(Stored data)
(* ===== verification/Clock.v ===== *)
(** Logical clocks: [crates/clock/src/clock.rs].

    [Lamport] timestamps with their total order and packing into a [u64], and
    the version vectors [Global] with [observe], [join], [meet] and the
    comparisons the editor makes between versions.  A [Global] is the vector
    of the code, one [u32] per replica id; [get] is its reading as a total
    function from replica ids, and [canonical] (no trailing zero) is the
    invariant under which the vector comparisons agree with that reading.
    The sums of [u32]s wrap around, as in a release build. *)

From stdpp Require Import base numbers option list.
From S2P Require Import Prelude.

Local Open Scope N_scope.

(** ** Replica ids *)

Abbreviation ReplicaId := N (only parsing).

Definition LOCAL : ReplicaId := 0.
Definition REMOTE_SERVER : ReplicaId := 1.
Definition AGENT : ReplicaId := 2.
Definition LOCAL_BRANCH : ReplicaId := 3.
Definition FIRST_COLLAB_ID : ReplicaId := 8.

Definition is_remote (self : ReplicaId) : bool :=
  bool_decide (self = REMOTE_SERVER) || bool_decide (FIRST_COLLAB_ID ≤ self).

(** ** Lamport timestamps *)

Record Lamport := mkLamport { value : N; replica_id : ReplicaId }.

Definition Lamport_wf (t : Lamport) : Prop :=
  fits 32 (value t) ∧ fits 16 (replica_id t).

#[export] Instance Lamport_eq_dec : EqDecision Lamport.
Proof. solve_decision. Defined.

Definition Lamport_MIN : Lamport := mkLamport 0 0.
Definition Lamport_MAX : Lamport := mkLamport (2 ^ 32 - 1) (2 ^ 16 - 1).

Definition Lamport_new (replica_id : ReplicaId) : Lamport := mkLamport 1 replica_id.

#[export] Instance Lamport_Ord : Ord Lamport := λ self other,
  then_with (cmp (value self) (value other)) (cmp (replica_id self) (replica_id other)).

Definition as_u64 (self : Lamport) : N :=
  N.lor (wrap_N 64 (N.shiftl (value self) 32)) (replica_id self).

(** [tick] returns the timestamp and the advanced clock. *)
Definition tick (self : Lamport) : Lamport * Lamport :=
  (self, mkLamport (wrap_N 32 (value self + 1)) (replica_id self)).

Definition Lamport_observe (self timestamp : Lamport) : Lamport :=
  mkLamport (wrap_N 32 (N.max (value self) (value timestamp) + 1)) (replica_id self).

(** ** Version vectors *)

Record Global := mkGlobal { values : list N }.

#[export] Instance Global_eq_dec : EqDecision Global.
Proof. solve_decision. Defined.

Definition Global_new : Global := mkGlobal [].

Definition get (self : Global) (replica_id : ReplicaId) : N :=
  default 0 (values self !! N.to_nat replica_id).

(** [if new_len > values.len() { values.resize(new_len, 0) }]. *)
Definition grow (vs : list N) (new_len : nat) : list N :=
  if bool_decide (length vs < new_len)%nat then resize new_len 0 vs else vs.

(** The index is in range once the vector has been grown. *)
Definition Global_observe (self : Global) (timestamp : Lamport) : Global :=
  if bool_decide (0 < value timestamp) then
    let ix := N.to_nat (replica_id timestamp) in
    let vs := grow (values self) (ix + 1) in
    mkGlobal (alter (λ entry, N.max entry (value timestamp)) ix vs)
  else self.

(** A [for] loop over [left.iter_mut().zip(right)] that assigns to [left]. *)
Fixpoint zip_assign (f : N → N → N) (ls rs : list N) : list N :=
  match ls, rs with
  | l :: ls, r :: rs => f l r :: zip_assign f ls rs
  | _, _ => ls
  end.

Definition join (self other : Global) : Global :=
  let vs := grow (values self) (length (values other)) in
  mkGlobal (zip_assign N.max vs (values other)).

Definition meet_entry (l r : N) : N :=
  if bool_decide (l = 0) then r
  else if bool_decide (r = 0) then l
  else N.min l r.

(** The loop of [meet]: the assigned vector and the final [new_len], starting
    at index [ix] with [new_len]. *)
Fixpoint meet_loop (ix new_len : nat) (ls rs : list N) : list N * nat :=
  match ls, rs with
  | l :: ls, r :: rs =>
      let l' := meet_entry l r in
      let new_len := if bool_decide (l' = 0) then new_len else (ix + 1)%nat in
      let '(ls, new_len) := meet_loop (ix + 1) new_len ls rs in
      (l' :: ls, new_len)
  | _, _ => (ls, new_len)
  end.

Definition meet (self other : Global) : Global :=
  let vs := grow (values self) (length (values other)) in
  let '(vs, new_len) := meet_loop 0 0 vs (values other) in
  mkGlobal (if bool_decide (length (values other) = length vs) then take new_len vs else vs).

--- What is expected ---
An exact transcription of the entries is needed, complete to the final line.

--- Reply to the exercise ---
(* ===== verification/Clock.v ===== *)
(** Logical clocks: [crates/clock/src/clock.rs].

    [Lamport] timestamps with their total order and packing into a [u64], and
    the version vectors [Global] with [observe], [join], [meet] and the
    comparisons the editor makes between versions.  A [Global] is the vector
    of the code, one [u32] per replica id; [get] is its reading as a total
    function from replica ids, and [canonical] (no trailing zero) is the
    invariant under which the vector comparisons agree with that reading.
    The sums of [u32]s wrap around, as in a release build. *)

From stdpp Require Import base numbers option list.
From S2P Require Import Prelude.

Local Open Scope N_scope.

(** ** Replica ids *)

Abbreviation ReplicaId := N (only parsing).

Definition LOCAL : ReplicaId := 0.
Definition REMOTE_SERVER : ReplicaId := 1.
Definition AGENT : ReplicaId := 2.
Definition LOCAL_BRANCH : ReplicaId := 3.
Definition FIRST_COLLAB_ID : ReplicaId := 8.

Definition is_remote (self : ReplicaId) : bool :=
  bool_decide (self = REMOTE_SERVER) || bool_decide (FIRST_COLLAB_ID ≤ self).

(** ** Lamport timestamps *)

Record Lamport := mkLamport { value : N; replica_id : ReplicaId }.

Definition Lamport_wf (t : Lamport) : Prop :=
  fits 32 (value t) ∧ fits 16 (replica_id t).

#[export] Instance Lamport_eq_dec : EqDecision Lamport.
Proof. solve_decision. Defined.

Definition Lamport_MIN : Lamport := mkLamport 0 0.
Definition Lamport_MAX : Lamport := mkLamport (2 ^ 32 - 1) (2 ^ 16 - 1).

Definition Lamport_new (replica_id : ReplicaId) : Lamport := mkLamport 1 replica_id.

#[export] Instance Lamport_Ord : Ord Lamport := λ self other,
  then_with (cmp (value self) (value other)) (cmp (replica_id self) (replica_id other)).

Definition as_u64 (self : Lamport) : N :=
  N.lor (wrap_N 64 (N.shiftl (value self) 32)) (replica_id self).

(** [tick] returns the timestamp and the advanced clock. *)
Definition tick (self : Lamport) : Lamport * Lamport :=
  (self, mkLamport (wrap_N 32 (value self + 1)) (replica_id self)).

Definition Lamport_observe (self timestamp : Lamport) : Lamport :=
  mkLamport (wrap_N 32 (N.max (value self) (value timestamp) + 1)) (replica_id self).

(** ** Version vectors *)

Record Global := mkGlobal { values : list N }.

#[export] Instance Global_eq_dec : EqDecision Global.
Proof. solve_decision. Defined.

Definition Global_new : Global := mkGlobal [].

Definition get (self : Global) (replica_id : ReplicaId) : N :=
  default 0 (values self !! N.to_nat replica_id).

(** [if new_len > values.len() { values.resize(new_len, 0) }]. *)
Definition grow (vs : list N) (new_len : nat) : list N :=
  if bool_decide (length vs < new_len)%nat then resize new_len 0 vs else vs.

(** The index is in range once the vector has been grown. *)
Definition Global_observe (self : Global) (timestamp : Lamport) : Global :=
  if bool_decide (0 < value timestamp) then
    let ix := N.to_nat (replica_id timestamp) in
    let vs := grow (values self) (ix + 1) in
    mkGlobal (alter (λ entry, N.max entry (value timestamp)) ix vs)
  else self.

(** A [for] loop over [left.iter_mut().zip(right)] that assigns to [left]. *)
Fixpoint zip_assign (f : N → N → N) (ls rs : list N) : list N :=
  match ls, rs with
  | l :: ls, r :: rs => f l r :: zip_assign f ls rs
  | _, _ => ls
  end.

Definition join (self other : Global) : Global :=
  let vs := grow (values self) (length (values other)) in
  mkGlobal (zip_assign N.max vs (values other)).

Definition meet_entry (l r : N) : N :=
  if bool_decide (l = 0) then r
  else if bool_decide (r = 0) then l
  else N.min l r.

(** The loop of [meet]: the assigned vector and the final [new_len], starting
    at index [ix] with [new_len]. *)
Fixpoint meet_loop (ix new_len : nat) (ls rs : list N) : list N * nat :=
  match ls, rs with
  | l :: ls, r :: rs =>
      let l' := meet_entry l r in
      let new_len := if bool_decide (l' = 0) then new_len else (ix + 1)%nat in
      let '(ls, new_len) := meet_loop (ix + 1) new_len ls rs in
      (l' :: ls, new_len)
  | _, _ => (ls, new_len)
  end.

Definition meet (self other : Global) : Global :=
  let vs := grow (values self) (length (values other)) in
  let '(vs, new_len) := meet_loop 0 0 vs (values other) in
  mkGlobal (if bool_decide (length (values other) = length vs) then take new_len vs else vs).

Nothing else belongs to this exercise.